Supplied entries:
(* ===== verification/BatteryWitnesses.v ===== *)
(** Concrete battery decisions, envelopes, gates and delegations: the theorems
    applied to them, and the negative-zero score. *)

From S2P Require Import Prelude JsNum JsValue DagTypes Canonical Battery BatteryProps.
From S2P Require Import GateEnvelope ActionGate Delegation BestOfN.
From Stdlib Require Import SpecFloat.
Open Scope js_scope.

(** A digest and a printer to compute with. *)
Definition toyHashing : Hashing :=
  {| rfcCanonicalize := fun v => match v with JStr s => s | JObj ((k, _) :: _) => k | _ => "?" end;
     sha256 := fun s => ("h:" ++ s)%string |}.

Definition scoreLens (n : string) (p : Polarity) (c : Criticality) (f : jsval -> num)
    : BatteryLens jsval :=
  {| l_name := n; l_evaluate := fun v => Ok (ResultObj (ScoreNum (f v)) (RatStr "r"));
     l_polarity := p; l_criticality := c; l_engine := rule; l_model := None |}.

(** Candidate "bad" is refused by the hard lens, "ok" scores higher than "meh". *)
Definition quality (v : jsval) : num :=
  match v with
  | JStr s => if (s =? "ok")%string then num_one
              else if (s =? "meh")%string then num_of_decimal 6 1 else num_zero
  | _ => num_zero
  end.

Definition toyLenses : list (BatteryLens jsval) :=
  [scoreLens "anchor" affirm hard quality; scoreLens "style" refute soft (fun _ => num_of_decimal 1 1)].

Definition toyRun (cands : list jsval) : result (BatteryDecision jsval) :=
  @runVerifierBattery toyHashing jsval (fun c => c) JNull cands toyLenses "run" "ADR" None false 0 1.

Lemma battery_selects_witness :
  exists d, toyRun [JStr "bad"; JStr "meh"; JStr "ok"] = Ok d /\ d_acceptedIndex d = Some 2 /\
    length (d_verdicts d) = 3%nat.
Proof.
  eexists. split; [vm_compute; reflexivity|]. split; [vm_compute; reflexivity|].
  refine (proj1 (@battery_selects toyHashing jsval (fun c => c) JNull
    [JStr "bad"; JStr "meh"; JStr "ok"] toyLenses "run" "ADR" None false 0 1 _ _)).
  vm_compute. reflexivity.
Defined.

Lemma battery_rejects_witness :
  exists d, toyRun [JStr "bad"; JStr "meh"; JStr "ok"] = Ok d /\
    map rj_index (d_rejected d) = [0; 1].
Proof.
  eexists. split; [vm_compute; reflexivity|].
  etransitivity; [refine (proj1 (@battery_rejects toyHashing jsval (fun c => c) JNull
    [JStr "bad"; JStr "meh"; JStr "ok"] toyLenses "run" "ADR" None false 0 1 _ _))|];
    vm_compute; reflexivity.
Defined.

(** ** A negative-zero score *)

Definition negZero : num := S754_zero true.

(** A lens that scores negative zero passes the runtime guard on verifier
    results (it is a finite number in [0,1]) and yet aborts the whole battery:
    canonical serialization of the decision core rejects it. *)
Theorem negative_zero_aborts :
  assertVerifierResult (ResultObj (ScoreNum negZero) (RatStr "r")) = Ok (mkResult negZero "r") /\
  exists path, @runVerifierBattery toyHashing jsval (fun c => c) JNull [JStr "c"]
      [scoreLens "anchor" affirm hard (fun _ => negZero)] "run" "ADR" None false 0 1 =
    Throw (NonSerializablePayloadError "-0 is not serializable" path).
Proof.
  split; [vm_compute; reflexivity|].
  exists ["verdicts"; "0"; "lensVerdicts"; "0"; "rawScore"]. vm_compute. reflexivity.
Qed.

(** ** Envelopes *)

Definition toyParams : BuildGateEnvelopeParams :=
  {| bp_runId := "r"; bp_stageId := "s"; bp_attempt := 1; bp_commit := "c";
     bp_producerId := "p"; bp_keyid := "k" |}.
Definition toySign (s : string) : string := ("sig:" ++ s)%string.
Definition toyVerify (s g : string) : result bool := Ok (g =? toySign s)%string.

Lemma toy_scheme s : toySign s <> "" /\ toyVerify s (toySign s) = Ok true.
Proof. split; [done|]. unfold toyVerify. by rewrite String.eqb_refl. Qed.

Lemma envelope_verifies_witness :
  exists e r, (d ← toyRun [JStr "ok"];
               @signGateEnvelope toyHashing (buildGateEnvelope toyParams d) toySign) = Ok e /\
    @verifyGateEnvelope toyHashing e toyVerify = Ok r /\
    @recomputeOutputHash toyHashing (ge_decisionCore e) = Ok (ge_outputHash e).
Proof.
  eexists _, _. split; [vm_compute; reflexivity|]. split; [vm_compute; reflexivity|].
  match goal with |- @recomputeOutputHash _ (ge_decisionCore ?e) = _ =>
    refine (proj1 (proj2 (proj1 (@envelope_verifies toyHashing e toyVerify (mkVerification true []) _) _)))
  end; [vm_compute; reflexivity|reflexivity].
Defined.

Lemma envelope_roundtrip_witness :
  exists e r, (d ← toyRun [JStr "bad"];
               @signGateEnvelope toyHashing (buildGateEnvelope toyParams d) toySign) = Ok e /\
    @verifyGateEnvelope toyHashing e toyVerify = Ok r.
Proof.
  destruct (toyRun [JStr "bad"]) as [d|err] eqn:Ed; [|vm_compute in Ed; discriminate Ed].
  destruct (@signGateEnvelope toyHashing (buildGateEnvelope toyParams d) toySign) as [e|err] eqn:Ee.
  2:{ vm_compute in Ed. injection Ed as <-. vm_compute in Ee. discriminate Ee. }
  destruct (@envelope_roundtrip toyHashing jsval (fun c => c) JNull [JStr "bad"] toyLenses "run" "ADR"
    None false 0 1 d toyParams toySign toyVerify e Ed toy_scheme Ee) as (r & Hr & _).
  exists e, r. split; [exact Ee|exact Hr].
Defined.

(** ** Gates and delegation *)

Definition toyCall (tool : string) : ActionGateCall :=
  {| toolName := tool; args := JNull; budgetUsed := num_zero |}.

Lemma batteryGate_fail_closed_witness :
  exists v, @batteryActionGate toyHashing jsval (fun c => c) (fun c => JStr (toolName c)) toyLenses
      "ADR" "run" None 0 1 (toyCall "bad") = Ok v /\
    exists a, gate_audit v = Some a /\ as_runId a = "run".
Proof.
  eexists. split; [vm_compute; reflexivity|].
  refine (proj1 (@batteryGate_fail_closed toyHashing jsval (fun c => c) (fun c => JStr (toolName c))
    toyLenses "ADR" "run" None 0 1 (toyCall "bad") _ _)). vm_compute. reflexivity.
Defined.

Definition toyPlan : result DelegationPlan :=
  @delegate toyHashing ["web_search"; "spawn_agent"] "t"
    (Some {| dg_tools := Some ["web_search"; "shell"]; dg_maxSteps := None |}) "run" None [] 0 1.

Lemma delegate_enforces_witness :
  exists plan, toyPlan = Ok plan /\ p_attenuatedTools plan = [] /\
    (p_allowed plan = true <-> escalation (attenuate ["web_search"; "spawn_agent"]
       (Some {| dg_tools := Some ["web_search"; "shell"]; dg_maxSteps := None |}) []) = []).
Proof.
  assert (Htools : p_attenuatedTools <$> toyPlan = Ok []) by (vm_compute; reflexivity).
  destruct toyPlan as [plan|e] eqn:E; [|discriminate Htools].
  exists plan. split; [reflexivity|].
  pose proof (@delegate_enforces toyHashing ["web_search"; "spawn_agent"] "t"
    (Some {| dg_tools := Some ["web_search"; "shell"]; dg_maxSteps := None |}) "run" None [] 0 1
    plan E) as (Hallowed & _). split; [|exact Hallowed].
  injection Htools as Htools. exact Htools.
Defined.

(** ** Best-of-N *)

Definition toyVerdict (i : Z) (h : string) (k : bool) (x : num) : CandidateVerdict :=
  mkVerdict i h [] k None x.
Definition toyVerdicts : list CandidateVerdict :=
  [toyVerdict 0 "b" false num_one; toyVerdict 1 "a" false num_one; toyVerdict 2 "a" false num_one;
   toyVerdict 3 "a" true num_one].

Lemma mob_selects_survivor_witness :
  mobSelectIndex toyVerdicts "seed" 25 = Ok (Some 1) /\
  exists o, mobSelectIndex toyVerdicts "seed" 25 = Ok o.
Proof.
  split; [vm_compute; reflexivity|].
  destruct (mob_selects_survivor toyVerdicts "seed" 25 ltac:(discriminate)) as (o & Ho & _).
  exists o. exact Ho.
Defined.

Definition toyNode : DagNodeSpec :=
  {| id := "n"; task := "t"; dependsOn := None; mapOver := None; samples := Some 2;
     timeoutMs := None; grant := None; model := None; runIf := None; maxTimeoutRetries := None |}.

Lemma batteryVerifier_fail_closed_witness :
  exists port w' verdict,
    @batteryVerifier toyHashing Z toyLenses "ADR" (fun w => (w + 1, w)) None None (Some mob) = Ok port /\
    port 0 [JStr "meh"; JStr "ok"] toyNode [] = (w', Fulfilled verdict) /\ w' = 2 /\
    accepted verdict = JStr "ok".
Proof.
  destruct (@batteryVerifier toyHashing Z toyLenses "ADR" (fun w => (w + 1, w)) None None (Some mob))
    as [port|e] eqn:Ep; [|discriminate Ep].
  assert (Hc : exists verdict, port 0 [JStr "meh"; JStr "ok"] toyNode [] = (2, Fulfilled verdict) /\
      accepted verdict = JStr "ok").
  { unfold batteryVerifier in Ep. injection Ep as <-. eexists. split; vm_compute; reflexivity. }
  destruct Hc as (verdict & Hc & Ha). exists port, 2, verdict.
  destruct (@batteryVerifier_fail_closed toyHashing Z toyLenses "ADR" (fun w => (w + 1, w)) None None
    (Some mob) port 0 2 [JStr "meh"; JStr "ok"] toyNode [] verdict Ep Hc) as [[H _]|_];
    [discriminate H|].
  split; [reflexivity|]. split; [exact Hc|]. split; [reflexivity|exact Ha].
Defined.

Exercise:
Every line above that holds the word "recomputeOutputHash" is to be found and copied.

Task solution:
    @recomputeOutputHash toyHashing (ge_decisionCore e) = Ok (ge_outputHash e).
  match goal with |- @recomputeOutputHash _ (ge_decisionCore ?e) = _ =>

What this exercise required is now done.